On m'a filé ce livre sous forme de photocopies reliées, en me disant qu'il était difficilement trouvable. Or, on peut voir sur Bab qu'en fouinant un peu, on en trouvera de bonnes éditions sans passer par des circuits trop détournés. Il m'a rarement été donné de lire un récit aussi fort. On est prévenu de la dureté de ce qui nous attend dès la préface, qui n'en est pas une du reste, signée par
Albert Camus. Et dès le récit entamé, on est pris aux tripes et à la gorge par l'incroyable violence de ce qu'on lit. On ne révèlera rien de l'intrigue en disant de quoi il retourne : l'auteure est médecin à Angers durant la seconde guerre mondiale. Son mari l'est aussi. Tous deux ont choisi de rester debout face aux nazis, ils rédigent des certificats de non aptitude à des dizaines d'Angevins pour leur éviter le S.T.O. Ils seront balancés, arrêtés, interrogés, torturés, déportés... Un détail donne une force stupéfiante à ce récit : il est rédigé au présent de bout en bout.
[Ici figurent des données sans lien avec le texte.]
(** X5. fast_energy_distance raises ZeroDivisionError, after its two draws
    from the generator, whenever the minibatch subsample has a single row
    (a one-row minibatch, or downsample = 1), and also whenever the samples
    subsample has a single row: the divisors n*n - n and m*m - m are 0. *)
Theorem fast_energy_distance_single_row (minibatch samples : list (list F))
    (downsample : Z) (c : nat) (w : world F) :
  let n := Z.min (Py.len minibatch) downsample in
  let m := Z.min (Py.len samples) downsample in
  1 <= n -> 1 <= m ->
  n = 1 \/ (m = 1 /\ Forall (fun r => length r = c) minibatch) ->
  run (Py.fast_energy_distance minibatch samples downsample) w
  = (inl ZeroDivisionError,
     World (heap w) (views w) (rng_seq w) (rng_pos w + Z.to_nat n + Z.to_nat m)).
Proof.
  intros n m Hn Hm Hcase.
  assert (HL1 : (0 < length minibatch)%nat) by (unfold Py.len in *; lia).
  assert (HL2 : (0 < length samples)%nat) by (unfold Py.len in *; lia).
  set (w1 := World (heap w) (views w) (rng_seq w) (rng_pos w + Z.to_nat n)).
  set (w2 := World (heap w) (views w) (rng_seq w) (rng_pos w + Z.to_nat n + Z.to_nat m)).
  set (index_1 := choice_indices w (length minibatch) (Z.to_nat n)).
  set (index_2 := choice_indices w1 (length samples) (Z.to_nat m)).
  unfold Py.fast_energy_distance. fold n. fold m.
  rewrite run_bind, run_call. simpl lib_h. unfold h_val.
  rewrite run_bind, run_call. unfold Py.len at 1.
  rewrite (choice_range w (length minibatch) n HL1) by lia. fold index_1. fold w1.
  rewrite run_bind, run_call. simpl lib_h. unfold h_val.
  rewrite run_bind, run_call. unfold Py.len at 1.
  rewrite (choice_range w1 (length samples) m HL2) by lia. fold index_2.
  change (World (heap w1) (views w1) (rng_seq w1) (rng_pos w1 + Z.to_nat m)) with w2.
  destruct Hcase as [Hn1 | [Hm1 Hmb]].
  - rewrite Hn1. reflexivity.
  - assert (Hl1 : Py.len index_1 = n)
      by (unfold Py.len, index_1; rewrite choice_indices_length; lia).
    assert (Hb1 : Forall (fun i => 0 <= i < Py.len minibatch) index_1)
      by (apply choice_indices_bound; exact HL1).
    rewrite run_bind.
    rewrite (run_pair_loops n _
               (fun p => dist (row minibatch (zat index_1 (fst p)))
                              (row minibatch (zat index_1 (snd p))))).
    2:{ intros i j d Hij. apply in_pairs in Hij.
        apply (run_distance_step minibatch minibatch index_1 index_1 i j d c w2);
          auto; lia. }
    destruct (Z.eq_dec n 1) as [Hn1 | Hn1]; [rewrite Hn1; reflexivity |].
    rewrite run_bind, run_truediv by nia.
    rewrite Hm1. reflexivity.
Qed.

End Kernels.

(** ** In-place and elementwise functions *)

Section InPlace.
Context {F : Type} `{Scalar F}.





Lemma zip_sqrt_div (l k : list F) :
  zip_with fdiv l (map fsqrt (map (fadd EPSILON) k))
  = zip_with (fun a b => fdiv a (fsqrt (fadd EPSILON b))) l k.
Proof. now rewrite map_map, zip_with_fmap_r. Qed.

(** X7. In the python backend sqrt_div(x, y) on two float arrays (float32
    or float64) of the same shape returns a new array of that shape with the
    entries x / sqrt(EPSILON + y), float32 when both arrays are float32 and
    float64 otherwise, and leaves every array of the caller, x and y
    included, as it was. *)
Theorem py_sqrt_div_result (x y : tref) (tx ty : tensor F) (wd : world F) :
  heap wd !! x = Some tx ->
  heap wd !! y = Some ty ->
  t_shape tx = t_shape ty ->
  is_float (t_dtype tx) ->
  is_float (t_dtype ty) ->
  exists r wd',
    run (Py.sqrt_div x y) wd = (inr r, wd') /\
    (length (heap wd) <= r)%nat /\
    heap wd' !! r = Some (Tensor (float_result (t_dtype tx) (t_dtype ty)) (t_shape tx)
                            (sqrt_div_data tx ty)) /\
    take (length (heap wd)) (heap wd') = heap wd.
Proof.
  intros Hx Hy Hs Hfx Hfy.
  assert (Hlx : (x < length (heap wd))%nat) by (eapply lookup_lt_Some; eauto).
  assert (Hly : (y < length (heap wd))%nat) by (eapply lookup_lt_Some; eauto).
  set (z := tmap (fadd EPSILON) ty).
  set (res := Tensor (float_result (t_dtype tx) (t_dtype ty)) (t_shape tx)
                (sqrt_div_data tx ty)).
  assert (E1 : lib_h (np_radd_scalar EPSILON y) wd
               = (inr (length (heap wd)), set_heap wd (heap wd ++ [z]))).
  { simpl. unfold load. rewrite Hy. reflexivity. }
  assert (E2 : lib_h (ne_evaluate Py.sqrt_div_expr
                        [("x"%string, OArray x); ("y"%string, OArray y);
                         ("z"%string, OArray (length (heap wd)))] None)
                     (set_heap wd (heap wd ++ [z]))
               = (inr (length (heap wd ++ [z])), set_heap wd ((heap wd ++ [z]) ++ [res]))).
  { simpl. unfold h_ne_evaluate. cbn -[decide]. unfold load. cbn -[decide].
    rewrite lookup_app_l by exact Hlx. rewrite Hx. cbn -[decide].
    rewrite lookup_alloc. cbn -[decide].
    unfold div_sqrt. cbn -[decide]. rewrite decide_True by exact Hs. cbn.
    unfold set_heap, res, sqrt_div_data. simpl. rewrite zip_sqrt_div.
    destruct Hfx as [-> | ->], Hfy as [-> | ->]; reflexivity. }
  exists (length (heap wd ++ [z])), (set_heap wd ((heap wd ++ [z]) ++ [res])).
  split; [| split; [| split]].
  - unfold Py.sqrt_div. rewrite run_bind, run_call, E1. now rewrite run_call, E2.
  - rewrite length_app. lia.
  - simpl. apply lookup_alloc.
  - simpl. rewrite <- app_assoc. apply take_app_length.
Qed.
Lucie Aubrac ne disait-elle pas que le verbe Résister se conjugue au présent? Alors quand des fromages arrogants et gonflés de certitudes et d'infatuation nous infantilisent et nous instillent sans vergogne la peur et la panique au nom de l'exercice de leur pouvoir, du maintien de l'ordre et de la santé publique, l'envie peut nous prendre, incidemment, de leur jeter ces pages au visage en leur intimant l'ordre de cesser l'indigne logorrhée martiale dont ils usent sans en évaluer le sens ni en peser le poids. Relativisons camarades, si nos temps sont durs, d'autres le furent infiniment plus !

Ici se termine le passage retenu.